January left me terribly lonely. I spent too many days in that month wallowing in the sea of loneliness that I found myself in. There were no friends, I didn’t have family around me and the few people I found myself around weren’t friendly. My new environment was too quiet and on many evenings I went back home very reluctantly because I didn’t look forward to those moments alone. As the months went on though I learnt to deal with it or run away whenever I could.

I turned 21 this year and it was nothing remarkable. I’d always envisioned 21 to be this big deal being an adult and all. Nothing like that. I didn’t develop a bigger sense of responsibility for anything, the world didn’t stop to acknowledge Nigeria’s latest adult, and nobody even seemed as excited as I’d expected.
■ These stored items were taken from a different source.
(** The state of the listener, after it sent [sent] and received [recvd]: commands that were answered,
    then the one that is being answered, if any, then the bytes that follow. *)
Definition listener_at (ps : list (list u8)) (sent recvd : list u8) (self : Negotiating) : Prop :=
  ms_config self = Some (Listener ps) /\ max_frame_len self = max_frame_len (Negotiating_new (Listener ps)) /\
  match ms_state self with
  | SendHandshake n => 0 <= n < len (message_bytes Handshake) /\ sent = take (Z.to_nat n) (message_bytes Handshake) /\
      reading (max_frame_len self) recvd (recv_buffer self)
  | HandshakeExpected => sent = message_bytes Handshake /\ reading (max_frame_len self) recvd (recv_buffer self)
  | CommandExpected => exists cmds inp, Forall (goes_on ps) cmds /\ sent = message_bytes Handshake ++ answers ps cmds /\
      recvd = (frame_of HANDSHAKE ++ frames cmds) ++ inp /\ reading (max_frame_len self) inp (recv_buffer self)
  | SendProtocolOk n q => answering ps (ProtocolOk q) n sent recvd self
  | SendLsResponse n => answering ps (LsResponse ps) n sent recvd self
  | SendProtocolNa n => answering ps ProtocolNa n sent recvd self
  | SendProtocolRequest _ | ProtocolRequestAnswerExpected => False
  end.

(** The commands whose frames were read. *)
Definition commands_read (ps : list (list u8)) (base : list u8) : Prop :=
  base = [] \/ exists cmds, Forall (fun cmd => is_usize (len cmd) /\ listener_answer ps cmd <> None) cmds /\
    base = frame_of HANDSHAKE ++ frames cmds.
(** The request as [JSON.stringify] walks it: own keys in the order of the
    object literal that built it. *)
Definition json_of_headers (h : list (string * string)) : json :=
  JObj (List.map (fun kv => (fst kv, JStr (snd kv))) h).

Definition json_of_requestData (r : requestData) : json :=
  match rest r with
  | HttpShape headers body =>
      JObj [("host", JStr (host r)); ("pathname", JStr (pathname r));
            ("href", JStr (href r)); ("method", JStr (method r));
            ("headers", json_of_headers headers); ("body", body)]
  | SocketShape d =>
      JObj [("host", JStr (host r)); ("href", JStr (href r)); ("data", d);
            ("pathname", JStr (pathname r)); ("method", JStr (method r))]
  end.

Definition headers_of (r : requestData) : option (list (string * string)) :=
  match rest r with HttpShape h _ => Some h | SocketShape _ => None end.

Definition body_of (r : requestData) : option json :=
  match rest r with HttpShape _ b => Some b | SocketShape _ => None end.

Definition data_of (r : requestData) : option json :=
  match rest r with HttpShape _ _ => None | SocketShape d => Some d end.

(** *** src/index.js *)

Definition SNAPSHOT_DIR : string := "__mock-server-snapshots__".

(** An inbound Express request, as far as the handlers read it. *)
Record Request : Type := mkRequest {
  req_url : string;
  req_method : string;
  req_headers : list (string * string);
  req_body : json
}.
Lemma computeOLSResiduals_None (X : matrix) (y : list float) :
  computeOLSResiduals X y = None <-> length X <= length (row X 0) \/ singular X y.
Proof.
  unfold computeOLSResiduals, singular.
  destruct (Nat.leb_spec (length X) (length (row X 0))) as [H | H].
  - split; [ auto | reflexivity ].
  - destruct (solveLinearSystem _ _); split; try discriminate; auto.
    intros [H' | H']; [ lia | discriminate ].
Qed.

Lemma restrictedRows_shape (aligned : list AlignedPoint) (n L : nat) :
  L < n ->
  length (restrictedRows aligned n L) = n - L /\
  length (row (restrictedRows aligned n L) 0) = S L.
Proof.
  intros H. unfold restrictedRows, row, range. rewrite length_map, length_seq.
  split; [ reflexivity | ].
  destruct (n - L) as [ | m] eqn:E; [ lia | ]. cbn [seq map nth length].
  rewrite length_map, length_seq. lia.
Qed.

Lemma unrestrictedRows_shape (aligned : list AlignedPoint) (n L : nat) :
  L < n ->
  length (unrestrictedRows aligned n L) = n - L /\
  length (row (unrestrictedRows aligned n L) 0) = S (L + L).
Proof.
  intros H. unfold unrestrictedRows, row, range. rewrite length_map, length_seq.
  split; [ reflexivity | ].
  destruct (n - L) as [ | m] eqn:E; [ lia | ]. cbn [seq map nth length].
  rewrite length_app, !length_map, !length_seq. lia.
Qed.

(** The lag loop collects the lags whose body does not [continue]. *)
Lemma lagLoop_In (aligned : list AlignedPoint) (n : nat) (lags : list nat) (r : LagResult) :
  In r (lagLoop aligned n lags) <-> exists L, In L lags /\ lagBody aligned n L = Some r.
Proof.
  unfold Causal.lagLoop. rewrite (push_loop_In (lagBody aligned n)). cbn [In]. tauto.
Qed.

(** When the body of the loop produces an entry: enough effective
    observations, both regressions solved, a residual sum that is not
    [<= 0]; the entry records the rounded p-value and, as [significant],
    the comparison of the p-value itself with 0.05. *)
Lemma lagBody_Some (aligned : list AlignedPoint) (n L : nat) (r : LagResult) :
  lagBody aligned n L = Some r <->
  2 * L + 2 <= n - L /\
  exists rssR rssU,
    let yVals := map ay (skipn L aligned) in
    let dfDen := (Z.of_nat (n - L) - 2 * Z.of_nat L - 1)%Z in
    let p := lagP rssR rssU L dfDen in
    computeOLSResiduals (restrictedRows aligned n L) yVals = Some rssR /\
    computeOLSResiduals (unrestrictedRows aligned n L) yVals = Some rssU /\
    (rssU <=? 0)%float = false /\ (0 < dfDen)%Z /\
    r = mkLag L (Math_round (lagF rssR rssU L dfDen * 1000) / 1000)%float
              (Math_round (p * 10000) / 10000)%float
              (p <? 0.05)%float rssR rssU (n - L).
Proof.
  unfold Causal.lagBody.
  destruct (Nat.ltb_spec (n - L) (L * 2 + 2)) as [Hn | Hn].
  - split; [ discriminate | intros [H _]; lia ].
  - destruct (computeOLSResiduals (restrictedRows aligned n L) _) as [rssR | ].
    + destruct (computeOLSResiduals (unrestrictedRows aligned n L) _) as [rssU | ].
      * destruct (rssU <=? 0)%float eqn:E.
        -- split; [ discriminate | ].
           intros (_ & a & b & _ & [= <-] & Hb & _). cbv zeta in Hb. congruence.
        -- destruct (Z.leb_spec (Z.of_nat (n - L) - 2 * Z.of_nat L - 1) 0) as [Hd | Hd].
           ++ split; [ discriminate | ].
              intros (_ & a & b & _ & _ & _ & Hpos & _). cbv zeta in Hpos. lia.
           ++ split.
              ** intros [= <-]. split; [ lia | ].
                 exists rssR, rssU. cbv zeta. repeat split; auto.
              ** intros (_ & a & b & [= <-] & [= <-] & _ & _ & ->). reflexivity.
      * split; [ discriminate | ].
        intros (_ & a & b & _ & Hb & _). discriminate.
    + split; [ discriminate | ].
      intros (_ & a & b & Ha & _). discriminate.
Qed.

(** With [3 * maxLag + 2] aligned observations, the only ways for a lag
    up to [maxLag] to be skipped are a singular regression and an
    unrestricted residual sum that is [<= 0]. *)
Lemma lagBody_None (aligned : list AlignedPoint) (n maxLag L : nat) :
  3 * maxLag + 2 <= n -> 1 <= L <= maxLag ->
  let yVals := map ay (skipn L aligned) in
  (lagBody aligned n L = None <->
   singular (restrictedRows aligned n L) yVals \/
   singular (unrestrictedRows aligned n L) yVals \/
   exists rssU,
     computeOLSResiduals (unrestrictedRows aligned n L) yVals = Some rssU /\
     (rssU <=? 0)%float = true).
Proof.
  intros Hn HL yVals.
  destruct (restrictedRows_shape aligned n L ltac:(lia)) as [Hr1 Hr2].
  destruct (unrestrictedRows_shape aligned n L ltac:(lia)) as [Hu1 Hu2].
  pose proof (computeOLSResiduals_None (restrictedRows aligned n L) yVals) as HR.
  pose proof (computeOLSResiduals_None (unrestrictedRows aligned n L) yVals) as HU.
  rewrite Hr1, Hr2 in HR. rewrite Hu1, Hu2 in HU.
  unfold Causal.lagBody. fold yVals.
  destruct (Nat.ltb_spec (n - L) (L * 2 + 2)) as [Hlt | _]; [ lia | ].
  destruct (computeOLSResiduals (restrictedRows aligned n L) yVals) as [rssR | ].
  - destruct (computeOLSResiduals (unrestrictedRows aligned n L) yVals) as [rssU | ].
    + destruct (rssU <=? 0)%float eqn:E.
      * split; [ intros _ | reflexivity ]. right. right. exists rssU. auto.
      * destruct (Z.leb_spec (Z.of_nat (n - L) - 2 * Z.of_nat L - 1) 0) as [Hd | Hd];
          [ lia | ].
        split; [ discriminate | ].
        intros [H | [H | (u & [= <-] & H)]].
        -- destruct HR as [_ HR']. specialize (HR' (or_intror H)). discriminate.
        -- destruct HU as [_ HU']. specialize (HU' (or_intror H)). discriminate.
        -- congruence.
    + split; [ intros _ | reflexivity ].
      right. left. destruct HU as [HU' _]. destruct (HU' eq_refl) as [H | H]; [ lia | exact H ].
  - split; [ intros _ | reflexivity ].
    left. destruct HR as [HR' _]. destruct (HR' eq_refl) as [H | H]; [ lia | exact H ].
Qed.

(** [reduce] returns one of the entries, and when no reported p-value
    is NaN none of the entries has a smaller one. *)
Lemma pickBest_In (r0 : LagResult) (rest : list LagResult) :
  In (pickBest r0 rest) (r0 :: rest).
Proof.
  unfold pickBest. revert r0. induction rest as [ | b rest IH]; intros r0; cbn [fold_left].
  - left; reflexivity.
  - destruct (pValue r0 <? pValue b)%float.
    + destruct (IH r0) as [H | H]; [ left; exact H | right; right; exact H ].
    + right. apply IH.
Qed.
I just remained me, a little disappointed too.

I was more determined to find my unique voice though. What I hadn’t realised until this year was how much I’d been depending on other people to approve me: my parents, siblings, friends, sometimes even strangers because somehow I believed them more than I did myself. It wasn’t until those lonely months that I saw it for what it was and finally got the courage to identify and respect my own opinion of myself. I don’t believe I’ve learnt that perfectly yet but I do know that after five months of brain draining loneliness I’ve found my voice. I’m still hesitant to share that voice but without any doubt I’ve found it. All I continue to do is to trust myself.

I’d spent the first quarter of the year religiously worrying about what my life will be as the year progressed. What was I really going to do? That was how I found myself reading my Bible for dear life. I needed to make sense of life, and why is it anyway that we don’t always know the way our lives will progress in full detail? I mean it’ll make life less worrisome. Reading my Bible never made as much sense as it did to me this year. I think it’s because for the first time in a long time I really needed what came out of it. It’s different from when it’s something you’re reading as part of a routine. I searched my Bible out of desperation. Every word I got those mornings comforted me when worry threatened to depress me even more. I still didn’t know how I was going to get a job for example, but I’d learnt that God will cause ALL THINGS to work for my good.

Towards the middle of the year hope was lit in my heart and out of that excitement I created a 100 point bucket list – I achieved 6 within the year, and if you’re reading this that means that my 7th has been achieved. In this year also I learnt introspection. I’d never thought of the turn my life will take if I had one year left to live. It’s unlikely that I’ll know anyway; but I answered that question and shocked myself with the urgency that I was going to approach life with. If I had one year left I’ll actually be less fearful. Me, this scaredy-cat. So I resolved that I would try as much as possible to live each day fearless. Hmm! I’m still trying.

In the last quarter of the year I had opportunities visit me that I still don’t feel like I’m settled enough for. I’ve changed location and met new people; and although I’m relieved by the changes I still don’t know what to make of them. My 2015 wasn’t as definitive as I’d hoped but I learnt that in all things and through all things, no matter how unplanned they are, God will cause them to work for my good.